Test Your TTAB Judge-Ability: Is DIRK for Sunglasses Confusable With DIRK BIKKEMSBERG for Spectacles?
Orange 21 applied to register the mark DIRK for sunglasses, but the PTO refused registration under Section 2(d) in view of the registered mark DIRK BIKKEMSBERG for spectacles. Orange 21 appealed. Did its appeal bear fruit? What do you think? In re Orange 21 North America Inc., Serial No. 85281102 (February 14, 2013) [not precedential].
Examining Attorney Jennifer D. Richardson submitted a dictionary definition of "spectacles," copies of third-party registrations that included both "sunglasses" and "spectacles," and copies of Internet pages displaying sunglasses and eyeglasses under the same mark.
Dictionary evidence showed that the terms "spectacles" and "eyeglasses" are synonymous, and that the term "sunglasses" refers to both spectacles and eyeglasses that have been tinted. It was clear that "sunglasses are related to, and indeed, to some extent overlap with, spectacles in that both may be offered as prescription eyewear." The channels of trade overlap, and both sunglasses and spectacles are sold to the general public.Therefore this du Pont factor supported the refusal.
Of course, when marks appear on virtually identical goods, a lesser degree of similarity between the marks is necessary to support of finding a likelihood of confusion.
In the case at hand, both marks share the term DIRK, making them similar in appearance and pronunciation. Consumers will be inclined to focus on the term DIRK in both marks, as it is the first term in the cited mark and the only term in applicant’s mark. The general commercial impression of both marks, DIRK and DIRK BIKKEMBERGS, is that of a person’s name. It is highly likely that consumers will believe that both marks identify the same source and that the cited mark is merely the complete, full name of an individual whose first name is Dirk. The addition of the term BIKKEMBERGS in the cited mark may add to the likelihood of confusion, inasmuch as it would be perceived as a surname.
Applicant asserted that consumers are just as likely to think of "dirk" as having another meaning: "a dagger, especially of the Scottish Highlands." However, there was no evidence to support that contention, and nothing in the nature of the goods would suggest the meaning that applicant proposed.
The dictionary definition of “dirk” as a dagger carries no greater weight than that of the dictionary definition of “Dirk” as a boy’s first name. Accordingly, we find that purchasers are just as likely to perceive either, or both, meanings of the term when encountering applicant’s mark. Since one of the dictionary meanings is similar to the meaning of the name DIRK in the prior registration, the connotations of both marks are similar.

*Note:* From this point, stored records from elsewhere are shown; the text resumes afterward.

(** X9.  [cbPaste] then [cbRead] calls: when [cbPaste] has moved [n]
    entries into a reachable buffer, reading as many times as the buffer
    now holds entries returns the entries that were live followed by the
    [n] pasted ones, in order. *)
Theorem paste_then_read
    (c : Z) (b : CircBuffer) (inp : list ptr) (r upTo n : Z)
    (b1 : CircBuffer) :
  reachable c b → is_ulong r → r ≤ Z.of_nat (length inp) →
  cbPaste (Some b) (Some inp) r upTo = (n, Some b1) →
  ∃ b2,
    cbRead_n (Z.to_nat (dataCount b + n)) (Some b1)
    = (live b ++ take (Z.to_nat n) inp, Some b2) ∧
    dataCount b2 = 0.
Proof.
  intros Hb Hr Hinp Hps. pose proof (reachable_wf _ _ Hb) as W.
  assert (wf b1 ∧ dataCount b1 = dataCount b + n ∧
          live b1 = live b ++ take (Z.to_nat n) inp) as (W1 & Hc1 & Hl1).
  { destruct (cbPaste_inv _ _ _ _ _ _ W Hr Hinp Hps)
      as [(_ & -> & ->)|(_ & _ & _ & _ & ? & _ & _ & ? & _ & ? & _)].
    - simpl. rewrite app_nil_r. split_and!; try done. lia.
    - by split_and!. }
  destruct (cbRead_n_spec (Z.to_nat (dataCount b + n)) b1 W1)
    as (b2 & Hrn & _ & _ & _ & Hc2 & _); [destruct W1; lia|].
  exists b2. rewrite Hrn, <-Hl1, <-Hc1. split; [done|].
  destruct W1. lia.
Qed.

Lemma paste_then_read_witness :
  ∃ b2,
    cbRead_n (Z.to_nat (dataCount sample_buffer + 2))
             (Some (mkCircBuffer [5; 6; 9; 1] 4 2 2 4))
    = (live sample_buffer ++ take (Z.to_nat 2) [5; 6; 7], Some b2) ∧
    dataCount b2 = 0.
Proof.
  apply (paste_then_read 4 sample_buffer [5; 6; 7] 3 1 2
           (mkCircBuffer [5; 6; 9; 1] 4 2 2 4)).
  - exact sample_buffer_reachable.
  - unfold is_ulong, ULONG_RANGE. lia.
  - simpl. lia.
  - reflexivity.
Defined.

(** ** What the cells hold, whatever was pasted *)

Lemma Forall_ring {A} (P : A → Prop) r (l : list A) :
  Forall P (ring r l) → Forall P l.
Proof.
  unfold ring. rewrite Forall_app. intros [Hd Ht].
  rewrite <-(take_drop r l). by apply Forall_app.
Qed.

(** An empty well-formed structure whose vacant cells are [NULL] holds
    [NULL] everywhere. *)
Lemma empty_all_null b :
  wf b → vacant_null b → dataCount b = 0 →
  _dataPtr b = replicate (length (_dataPtr b)) NULL.
Proof.
  intros W Hv H0. unfold vacant_null, vacant in Hv.
  rewrite H0 in Hv. simpl in Hv. rewrite drop_0 in Hv.
  apply Forall_ring in Hv. symmetry. apply replicate_as_Forall.
  split; [done|]. eapply Forall_impl; [exact Hv|]. by intros p ->.
Qed.

(** X10.  In every reachable structure, null entries pasted or not, the
    live cells are [dataCount] in number, every other cell holds [NULL],
    and so no more than [dataCount] cells of the data area are non-null:
    what has been read out is never left behind in the data area. *)
Theorem vacated_cells_null (c : Z) (b : CircBuffer) :
  reachable c b →
  Z.of_nat (length (live b)) = dataCount b ∧
  Z.of_nat (length (vacant b)) = c - dataCount b ∧
  Forall (λ p, p = NULL) (vacant b) ∧
  occupied b ≤ dataCount b ∧
  (∀ p, p ≠ NULL → p ∈ _dataPtr b → p ∈ live b).
Proof.
  intros Hb. pose proof (reachable_wf _ _ Hb) as W.
  pose proof (reachable_size _ _ Hb) as <-.
  pose proof (reachable_vacant_null _ _ Hb) as Hv.
  pose proof (length_live _ W) as Hlen.
  assert (filter (λ p, p ≠ NULL) (_dataPtr b)
          ≡ₚ filter (λ p, p ≠ NULL) (live b)) as Hperm.
  { rewrite <-(filter_ring _ (Z.to_nat (_readPtr b))).
    fold (cells b). rewrite (live_vacant b), filter_app.
    by rewrite (filter_all_null (vacant b)), app_nil_r. }
  split_and!; try done.
  - destruct W. lia.
  - unfold vacant. rewrite length_drop, length_cells. destruct W. lia.
  - unfold occupied. rewrite Hperm.
    pose proof (length_filter (λ p, p ≠ NULL) (live b)). destruct W. lia.
  - intros p Hp Hin.
    assert (p ∈ filter (λ p, p ≠ NULL) (_dataPtr b)) as Hf
      by (by apply list_elem_of_filter).
    rewrite Hperm in Hf. by apply list_elem_of_filter in Hf as [_ ?].
Qed.

Lemma vacated_cells_null_witness :
  Z.of_nat (length (live null_pasted_buffer)) = dataCount null_pasted_buffer ∧
  Z.of_nat (length (vacant null_pasted_buffer))
  = 2 - dataCount null_pasted_buffer ∧
  Forall (λ p, p = NULL) (vacant null_pasted_buffer) ∧
  occupied null_pasted_buffer ≤ dataCount null_pasted_buffer ∧
  (∀ p, p ≠ NULL → p ∈ _dataPtr null_pasted_buffer →
        p ∈ live null_pasted_buffer).
Proof.
  apply (vacated_cells_null 2 null_pasted_buffer).
  exact null_pasted_buffer_reachable.
Defined.

(** X11.  A reachable buffer that holds no entry has [NULL] in every cell
    and its two cursors on the same cell; [cbRead] and [cbCopy] take
    nothing from it, and [deleteCBuffer] frees the data area and the
    structure only, whatever [toFree] says: the entries that were read out
    are never freed by the buffer. *)
Theorem empty_buffer (c : Z) (b : CircBuffer) :
  reachable c b → dataCount b = 0 →
  _dataPtr b = replicate (Z.to_nat c) NULL ∧
  _readPtr b = _writePtr b ∧
  cbRead (Some b) = (NULL, Some b) ∧
  (∀ dataBuf r upTo, cbCopy (Some b) dataBuf r upTo = (0, dataBuf, Some b)) ∧
  (∀ toFree, deleteCBuffer (Some b) toFree = [DataArea; Structure]).
Proof.
  intros Hb H0. pose proof (reachable_wf _ _ Hb) as W.
  pose proof (reachable_size _ _ Hb) as <-.
  pose proof (reachable_vacant_null _ _ Hb) as Hv.
  pose proof (empty_all_null _ W Hv H0) as Hnull.
  pose proof (wf_cursors_cases _ W) as Hcur.
  split_and!.
  - rewrite Hnull at 1. f_equal. destruct W. lia.
  - destruct W. lia.
  - unfold cbRead. by rewrite H0.
  - intros [out|] r upTo; [|done]. rewrite cbCopy_unfold.
    unfold copy_refused. rewrite H0. simpl. by rewrite orb_true_r.
  - intros toFree. destruct (decide (toFree = 0)) as [->|Hfree]; [done|].
    rewrite deleteCBuffer_entries by done. rewrite Hnull.
    by rewrite filter_all_null by (by apply Forall_replicate).
Qed.

Lemma empty_buffer_witness :
  _dataPtr (mkCircBuffer [0; 0; 0; 0] 4 0 0 0) = replicate (Z.to_nat 4) NULL ∧
  _readPtr (mkCircBuffer [0; 0; 0; 0] 4 0 0 0)
  = _writePtr (mkCircBuffer [0; 0; 0; 0] 4 0 0 0) ∧
  cbRead (Some (mkCircBuffer [0; 0; 0; 0] 4 0 0 0))
  = (NULL, Some (mkCircBuffer [0; 0; 0; 0] 4 0 0 0)) ∧
  (∀ dataBuf r upTo,
     cbCopy (Some (mkCircBuffer [0; 0; 0; 0] 4 0 0 0)) dataBuf r upTo
     = (0, dataBuf, Some (mkCircBuffer [0; 0; 0; 0] 4 0 0 0))) ∧
  (∀ toFree,
     deleteCBuffer (Some (mkCircBuffer [0; 0; 0; 0] 4 0 0 0)) toFree
     = [DataArea; Structure]).
Proof.
  apply (empty_buffer 4 (mkCircBuffer [0; 0; 0; 0] 4 0 0 0)).
  - apply (reach_copy _ _ sample_buffer (Some [0; 0; 0]) 3 1 2
             (Some [9; 1; 0])); [| | |reflexivity].
    + exact sample_buffer_reachable.
    + unfold is_ulong, ULONG_RANGE. lia.
    + simpl. lia.
  - reflexivity.
Defined.

(** ** Full buffers and refused calls *)

(** X12.  Writing one non-null element per free cell of a reachable buffer
    succeeds every time and fills the buffer; from then on [cbWrite]
    answers 0 for every element and [cbPaste] answers 0 for every request,
    in both modes, and both leave the buffer as it is: nothing is ever
    overwritten. *)
Theorem fill_to_capacity (c : Z) (b : CircBuffer) (es : list ptr) :
  reachable c b →
  Forall (λ p, p ≠ NULL) es → Z.of_nat (length es) = c - dataCount b →
  ∃ b1,
    cbWrite_all es (Some b) = (replicate (length es) 1, Some b1) ∧
    dataCount b1 = c ∧ live b1 = live b ++ es ∧
    (∀ e, cbWrite (Some b1) e = (0, Some b1)) ∧
    (∀ dataBuf r upTo, cbPaste (Some b1) dataBuf r upTo = (0, Some b1)).
Proof.
  intros Hb Hes Hlen. pose proof (reachable_wf _ _ Hb) as W.
  pose proof (reachable_size _ _ Hb) as HS. rewrite <-HS in Hlen.
  destruct (cbWrite_all_spec es b W Hes) as (b1 & Hwa & W1 & HS1 & _ & Hc1 & Hcells1);
    [lia|].
  destruct (filled_live b b1 es W) as [Hl1 _]; [lia|done..|].
  assert (dataCount b1 = cbSize b1) as Hfull by lia.
  exists b1. split_and!; try done; try lia.
  - intros e. unfold cbWrite. destruct (e =? NULL); [done|].
    by rewrite Hfull, Z.eqb_refl.
  - intros [inp|] r upTo; [|done]. rewrite cbPaste_unfold.
    unfold paste_refused. rewrite Hfull, Z.sub_diag.
    change (ulong 0 =? 0) with true. simpl. by rewrite orb_true_r.
Qed.

Lemma fill_to_capacity_witness :
  ∃ b1,
    cbWrite_all [5; 6] (Some sample_buffer)
    = (replicate (length [5; 6]) 1, Some b1) ∧
    dataCount b1 = 4 ∧ live b1 = live sample_buffer ++ [5; 6] ∧
    (∀ e, cbWrite (Some b1) e = (0, Some b1)) ∧
    (∀ dataBuf r upTo, cbPaste (Some b1) dataBuf r upTo = (0, Some b1)).
Proof.
  apply (fill_to_capacity 4 sample_buffer [5; 6]).
  - exact sample_buffer_reachable.
  - by repeat constructor.
  - reflexivity.
Defined.

(** X13.  An answer of 0 from [cbWrite], [cbCopy] or [cbPaste] means that
    nothing was touched: the buffer, null or not, well-formed or not, and
    the block are what they were before the call. *)
Theorem zero_answer_changes_nothing
    (cBuff : option CircBuffer) (dataBuf : option (list ptr))
    (e bufSize upTo : Z) :
  ((cbWrite cBuff e).1 = 0 → (cbWrite cBuff e).2 = cBuff) ∧
  ((cbCopy cBuff dataBuf bufSize upTo).1.1 = 0 →
   (cbCopy cBuff dataBuf bufSize upTo).1.2 = dataBuf ∧
   (cbCopy cBuff dataBuf bufSize upTo).2 = cBuff) ∧
  ((cbPaste cBuff dataBuf bufSize upTo).1 = 0 →
   (cbPaste cBuff dataBuf bufSize upTo).2 = cBuff).
Proof.
  split_and!.
  - destruct (cbWrite cBuff e) as [f cBuff'] eqn:Hwr. simpl. intros ->.
    by apply cbWrite_failure_atomic in Hwr.
  - destruct (cbCopy cBuff dataBuf bufSize upTo) as [[n dataBuf'] cBuff']
      eqn:Hcp. simpl. intros ->.
    by apply cbCopy_failure_atomic in Hcp.
  - destruct (cbPaste cBuff dataBuf bufSize upTo) as [n cBuff'] eqn:Hps.
    simpl. intros ->. by apply cbPaste_failure_atomic in Hps.
Qed.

Applicant pointed to several third-party registrations in an attempt to show that the cited mark is weak. As to three of them (DIRK DAGGER, DIRK ZELLER, and DIRK PITT), applicant failed to provide any information regarding the goods or services. As to a fourth, DIRK DEJOINE for clothing, the Board found it readily distinguishable from the cited mark. "That this mark and the cited mark co-exist tells us nothing about whether applicant’s mark, which does not include a unique second element such as DEJOINE, is similar to the cited mark."
And so the Board affirmed the refusal.